Exactly reproduce the data from its first line through the line with "cover: a check", leaving out every line after it.

--- Data in this exercise Enclosed Below ---

Lemma database_limits cfg : LoadConfig = Ok cfg → Second <= cfg_DatabaseOperationTimeout cfg <= 5 * Minute.
Proof.
  intros (Hv & _)%LoadConfig_iff.
  limit ("DATABASE_OPERATION_TIMEOUT", VDuration cfg_DatabaseOperationTimeout defaultDatabaseOperationTimeout Second (5 * Minute)) Hv H1.
  exact H1.
Qed.

Lemma seed_limits cfg : Forall (var_holds cfg) variables →
  30 * Second <= cfg_CheckInterval cfg <= 24 * Hour ∧ Second <= cfg_HTTPTimeout cfg <= Minute
  ∧ ∃ text, ParseStatusPolicy text = Ok (cfg_ExpectedStatus cfg).
Proof.
  intros Hv.
  limit ("CHECK_INTERVAL", VDuration cfg_CheckInterval defaultCheckInterval (30 * Second) (24 * Hour)) Hv H1.
  limit ("HTTP_TIMEOUT", VDuration cfg_HTTPTimeout defaultHTTPTimeout Second Minute) Hv H2.
  split; [done|]. split; [done|]. rewrite Forall_forall in Hv.
  assert (("EXPECTED_STATUS", VStatus cfg_ExpectedStatus defaultExpectedStatus) ∈ variables) as Hin
    by (by repeat first [left | right]). specialize (Hv _ Hin). eexists. exact Hv.
Qed.

(** C24: In an accepted configuration every number is within its limits, so no
    sum of the lease budgets overflows, and the leases outlast the work they
    cover: a check lease covers the longest check, or a whole publication, with
    a database operation and 30 seconds to spare, and an alert lease covers a
    delivery with a database operation on either side and 5 seconds. *)
Theorem LoadConfig_leases cfg : LoadConfig = Ok cfg →
  (∀ kv field lo hi, kv ∈ variables → limited kv = Some (field, lo, hi) → lo <= field cfg <= hi)
  ∧ maxMonitorTimeoutSeconds * Second + cfg_DatabaseOperationTimeout cfg + 30 * Second <= cfg_CheckLeaseTimeout cfg
  ∧ cfg_RabbitMQPublishTimeout cfg + cfg_DatabaseOperationTimeout cfg + 30 * Second <= cfg_CheckLeaseTimeout cfg
  ∧ cfg_AlertDeliveryTimeout cfg + 2 * cfg_DatabaseOperationTimeout cfg + 5 * Second <= cfg_AlertLeaseTimeout cfg.
Proof.
  intros (Hv & [Hlease _] & Hr)%LoadConfig_iff. split; [intros kv field lo hi; by apply accepted_limits|].
  pose proof (ro_alert_lease _ Hr) as Halert.
  limit ("DATABASE_OPERATION_TIMEOUT", VDuration cfg_DatabaseOperationTimeout defaultDatabaseOperationTimeout Second (5 * Minute)) Hv Hdb.
  limit ("RABBITMQ_PUBLISH_TIMEOUT", VDuration cfg_RabbitMQPublishTimeout defaultRabbitMQPublishTimeout (100 * Millisecond) (5 * Minute)) Hv Hpub.
  limit ("ALERT_DELIVERY_TIMEOUT", VDuration cfg_AlertDeliveryTimeout defaultAlertDeliveryTimeout Second Minute) Hv Hdel.
  unfold minimumCheckLeaseTimeout, minimumAlertLeaseTimeout in *.
  unfold maxMonitorTimeoutSeconds, processingLeaseSafetyMargin, alertLeaseSafetyMargin, Second, Millisecond, Minute in *.
  rewrite !wrap64_id in Hlease by (rewrite ?wrap64_id; unfold in_int64, two63, max_int64; lia).
  rewrite wrap64_id in Halert by (unfold in_int64, two63, max_int64; lia). lia.
Qed.

(** C25: An accepted configuration never exposes an unguarded API: a role that
    serves it either has an API key of at least 24 bytes or runs outside
    production with authentication switched off on purpose; in production there
    is no profiler, state is kept in PostgreSQL, a scheduler publishes to
    RabbitMQ, and everything runs with retention; outbound checks never go
    through a proxy that would resolve names outside the egress policy. *)
Theorem LoadConfig_secure cfg : LoadConfig = Ok cfg →
  (cfg_AppRole cfg ∈ ["all"; "api"] →
     24 <= Z.of_nat (String.length (cfg_APIKey cfg)) ∧ cfg_AuthDisabled cfg = false
     ∨ cfg_APIKey cfg = "" ∧ cfg_AuthDisabled cfg = true ∧ cfg_AppEnv cfg ≠ "production")
  ∧ (cfg_AppEnv cfg = "production" →
     cfg_AuthDisabled cfg = false ∧ cfg_EnablePprof cfg = false ∧ cfg_StorageType cfg = "postgres" ∧ cfg_DatabaseURL cfg ≠ ""
     ∧ (cfg_AppRole cfg ∈ ["all"; "scheduler"] → cfg_QueueType cfg = "rabbitmq" ∧ cfg_RabbitMQURL cfg ≠ "")
     ∧ (cfg_AppRole cfg = "all" → cfg_RetentionEnabled cfg = true))
  ∧ (cfg_AllowProxyEnv cfg = true → cfg_AllowPrivateNetworks cfg = true)
  ∧ allowedPorts (NewNetworkPolicy cfg) = cfg_AllowedPorts cfg
  ∧ (∀ port, port ∈ cfg_AllowedPorts cfg → 1 <= port <= 65535).
Proof.
  intros (Hv & [_ Hproxy] & Hr)%LoadConfig_iff. destruct Hr. split_and!; [| |done| |].
  - intros Hrole. destruct (cfg_AuthDisabled cfg) eqn:Hd; [right|left; split; [by apply ro_api_key0|done]].
    destruct (ro_auth_disabled0 eq_refl) as [Henv Hkey]. split; [done|]. split; [done|]. set_unfold. naive_solver congruence.
  - intros Henv. split_and!; auto.
    destruct (cfg_AuthDisabled cfg) eqn:Hd; [|done]. destruct (ro_auth_disabled0 eq_refl) as [Hin _]. set_unfold. naive_solver congruence.
  - rewrite Forall_forall in Hv. assert (("ALLOWED_PORTS", VPorts cfg_AllowedPorts defaultAllowedPorts) ∈ variables) as Hin
      by (by repeat first [left | right]). destruct (Hv _ Hin) as (Hn & _). cbn.
    destruct (Nat.eqb_spec (size (cfg_AllowedPorts cfg)) 0) as [Hz%size_empty_inv|]; [|done].
    exfalso. apply Hn. by apply leibniz_equiv.
  - rewrite Forall_forall in Hv. assert (("ALLOWED_PORTS", VPorts cfg_AllowedPorts defaultAllowedPorts) ∈ variables) as Hin
      by (by repeat first [left | right]). destruct (Hv _ Hin) as (_ & Hval & Hall). cbn in *.
    intros port (part & Hp & Ha)%Hall. destruct (Hval _ Hp) as (port' & Ha' & Hr'). congruence.
Qed.
End spec.

(** ** A production deployment, everything else by default *)

Definition sample_variables : list (string * string) :=
  [("DATABASE_URL", "postgres://db"); ("RABBITMQ_URL", " amqp://mq "); ("API_KEY", "0123456789abcdef01234567");
   ("RETENTION_ENABLED", "Yes"); ("CHECK_LEASE_TIMEOUT", "2m30.5s"); ("ALLOWED_PORTS", "443, 8443")].
Definition sample_environment : Environment :=
  {| LookupEnv key := snd <$> find (λ kv, String.eqb kv.1 key) sample_variables |}.
Definition sample_query : URLQuery := {| url_Query_Get _ _ := Some "" |}.
#[export] Existing Instances sample_environment sample_query.

Lemma sample_config_loads : ∃ cfg, LoadConfig = Ok cfg
  ∧ (cfg_CheckLeaseTimeout cfg =? 150500000000) && String.eqb (cfg_QueueType cfg) "rabbitmq" && cfg_RetentionEnabled cfg = true.
Proof.
  assert (match LoadConfig with
          | Ok cfg => (cfg_CheckLeaseTimeout cfg =? 150500000000) && String.eqb (cfg_QueueType cfg) "rabbitmq" && cfg_RetentionEnabled cfg
          | Err _ => false end = true) as H by (vm_compute; reflexivity).
  destruct LoadConfig as [cfg|e]; [|discriminate]. by exists cfg.
Qed.

Lemma LoadConfig_leases_witness :
  ∃ cfg, cfg_CheckLeaseTimeout cfg = 150500000000
  ∧ maxMonitorTimeoutSeconds * Second + cfg_DatabaseOperationTimeout cfg + 30 * Second <= cfg_CheckLeaseTimeout cfg.
Proof.
  destruct sample_config_loads as (cfg & Hc & Hok). exists cfg.
  apply andb_true_iff in Hok as [[Hl%Z.eqb_eq _]%andb_true_iff _]. split; [exact Hl|].
  apply (LoadConfig_leases cfg Hc).
Defined.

--- End of Enclosed Data in this exercise ---

• **Result of this exercise**
Lemma database_limits cfg : LoadConfig = Ok cfg → Second <= cfg_DatabaseOperationTimeout cfg <= 5 * Minute.
Proof.
  intros (Hv & _)%LoadConfig_iff.
  limit ("DATABASE_OPERATION_TIMEOUT", VDuration cfg_DatabaseOperationTimeout defaultDatabaseOperationTimeout Second (5 * Minute)) Hv H1.
  exact H1.
Qed.

Lemma seed_limits cfg : Forall (var_holds cfg) variables →
  30 * Second <= cfg_CheckInterval cfg <= 24 * Hour ∧ Second <= cfg_HTTPTimeout cfg <= Minute
  ∧ ∃ text, ParseStatusPolicy text = Ok (cfg_ExpectedStatus cfg).
Proof.
  intros Hv.
  limit ("CHECK_INTERVAL", VDuration cfg_CheckInterval defaultCheckInterval (30 * Second) (24 * Hour)) Hv H1.
  limit ("HTTP_TIMEOUT", VDuration cfg_HTTPTimeout defaultHTTPTimeout Second Minute) Hv H2.
  split; [done|]. split; [done|]. rewrite Forall_forall in Hv.
  assert (("EXPECTED_STATUS", VStatus cfg_ExpectedStatus defaultExpectedStatus) ∈ variables) as Hin
    by (by repeat first [left | right]). specialize (Hv _ Hin). eexists. exact Hv.
Qed.

(** C24: In an accepted configuration every number is within its limits, so no
    sum of the lease budgets overflows, and the leases outlast the work they
    cover: a check lease covers the longest check, or a whole publication, with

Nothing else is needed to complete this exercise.